Deux opinions opposées se font jour actuellement en Angleterre sur la façon dont il convient de traiter les populations hindoues. Les uns soutiennent qu’il faut maintenir une ligne de démarcation rigoureuse entre la race dominatrice et les races vaincues et, tout en respectant les lois de l’humanité, conserver au gouvernement le caractère despotique qu’il a toujours eu depuis la conquête.
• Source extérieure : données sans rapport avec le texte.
(** ** Keys *)

Definition key_ok (kv : bytes * bytes) : Prop :=
  kv.1 <> [] /\ zlen kv.1 <= 79 /\ (0 ∉ kv.1) /\ (0 ∉ kv.2) /\ zlen kv.1 + 1 + zlen kv.2 < 2 ^ 32 /\ utf8_valid kv.2 = true.

Lemma split_once_zero a b : 0 ∉ a -> split_once [0] (a ++ [0] ++ b) = Some (a, b).
Proof.
  induction a as [|x a IH]; intros Ha; [done|]. apply not_elem_of_cons in Ha as [Hx Ha]. cbn [app split_once].
  change ([0] ++ b) with (0 :: b) in IH. rewrite IH by done.
  assert (has_prefix [0] (x :: a ++ 0 :: b) = false) as -> by (apply bool_decide_eq_false_2; intros E; injection E as E; congruence). done.
Qed.

Section Keys.
Context (crc32 : bytes -> Z).
Definition key_chunk (kv : bytes * bytes) : chunk :=
  let data := kv.1 ++ [0] ++ kv.2 in mkChunk (bs "tEXt") data (be_bytes 4 (crc32 (bs "tEXt" ++ data))).
Lemma key_chunk_ok kv : key_ok kv -> chunk_ok (key_chunk kv).
Proof.
  intros (H1 & H2 & H3 & H4 & H5 & H6). split_and!; [done|apply zlen_be_bytes|]. cbn [key_chunk c_data]. rewrite !zlen_app. change (zlen [0]) with 1. lia.
Qed.
Lemma text_chunk_bytes kv : key_ok kv -> text_chunk crc32 kv = chunk_bytes (key_chunk kv).
Proof.
  intros (H1 & H2 & H3 & H4 & H5 & H6). destruct kv as [k v]. cbn [fst snd] in *. unfold text_chunk, chunk_bytes, key_chunk.
  rewrite (bool_decide_eq_false_2 (k = [])) by done. rewrite (bool_decide_eq_false_2 (0 ∈ v)) by done.
  assert ((zlen k >? 79) = false) as -> by (rewrite Z.gtb_ltb; apply Z.ltb_ge; lia). cbn [orb c_data c_kind c_crc fst snd].
  pose proof (zlen_nonneg (k ++ [0] ++ v)).
  rewrite as_u32_id by (unfold u32_ok; rewrite !zlen_app in *; change (zlen [0]) with 1 in *; lia). done.
Qed.
Lemma text_chunks keys : Forall key_ok keys -> concat (text_chunk crc32 <$> keys) = chunks (key_chunk <$> keys).
Proof.
  induction 1 as [|kv keys Hk _ IH]; [done|]. cbn. rewrite text_chunk_bytes by done. unfold chunks in *. by rewrite IH.
Qed.

Lemma length_chunks cs : Forall chunk_ok cs -> (length cs <= length (chunks cs))%nat.
Proof.
  induction 1 as [|c cs Hc _ IH]; [done|]. change (chunks (c :: cs)) with (chunk_bytes c ++ chunks cs). rewrite length_app. cbn.
  pose proof (zlen_png_chunk c Hc). pose proof (zlen_nonneg (c_data c)). unfold zlen in *. lia.
Qed.

(** The keys go between the chunks of the header and the picture, which stay as they are. *)
Lemma with_text_plain png keys : plain_png png -> Forall key_ok keys -> exists cs idat rest,
  png = SIGNATURE ++ chunks cs ++ chunk_bytes idat ++ rest
  /\ png_with_text crc32 png keys = SIGNATURE ++ chunks (cs ++ (key_chunk <$> keys)) ++ chunk_bytes idat ++ rest
  /\ Forall chunk_ok cs /\ Forall (fun c => c_kind c <> bs "tEXt") cs.
Proof.
  intros (cs & idat & rest & -> & Hok & Hi & Hk) Hkeys. apply Forall_app in Hok as [Hok [Hiok _]%Forall_cons].
  exists cs, idat, rest. split_and!; [done| |done|eapply Forall_impl; [done|]; by intros c [_ ?]].
  unfold png_with_text. set (png := SIGNATURE ++ _).
  assert (Hlen : 8 <= zlen png) by (unfold png; rewrite zlen_app; change (zlen SIGNATURE) with 8; pose proof (zlen_nonneg (chunks cs ++ chunk_bytes idat ++ rest)); lia).
  assert ((zlen png <? 8) = false) as -> by (apply Z.ltb_ge; lia).
  rewrite bool_decide_eq_false_2 by (intros H; apply H; unfold png; by rewrite ztake_app). cbn [orb].
  change 8 with (zlen SIGNATURE) at 1. assert (Hins : insert_point (length png) png (zlen SIGNATURE) = zlen (SIGNATURE ++ chunks cs)).
  { apply insert_point_chunks; try done. unfold png. rewrite !length_app. pose proof (length_chunks cs Hok). cbn. lia. }
  rewrite Hins. unfold png. rewrite !(assoc_L (++) SIGNATURE). rewrite ztake_app by done. rewrite zdrop_app_exact by done.
  rewrite text_chunks by done. unfold chunks. rewrite fmap_app, concat_app. by rewrite <- !(assoc_L (++)).
Qed.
Les autres sont d’avis que les progrès de toute nature accomplis par les populations hindoues ne permettent plus de se reposer uniquement sur l’emploi de la force, et qu’il est nécessaire de s’assurer leurs sympathies si l’on veut pouvoir compter sur leur obéissance et leur fidélité. Ils ajoutent que tenir en tutelle des populations au sein desquelles on s’est efforcé de répandre l’instruction, et faire sentir même aux classes les plus éclairées le poids d’un joug étranger, c’est entretenir un mécontentement sourd qui se traduira tôt ou tard par des soulèvemens… Les autres répondent qu’initier les indigènes à la vie publique, c’est affaiblir le prestige de la race conquérante, qui doit avoir le privilège de l’autorité et du commandement. Faire participer les Hindous à l’administration et à l’exercice du pouvoir, ce serait leur révéler le secret de la faiblesse de l’empire.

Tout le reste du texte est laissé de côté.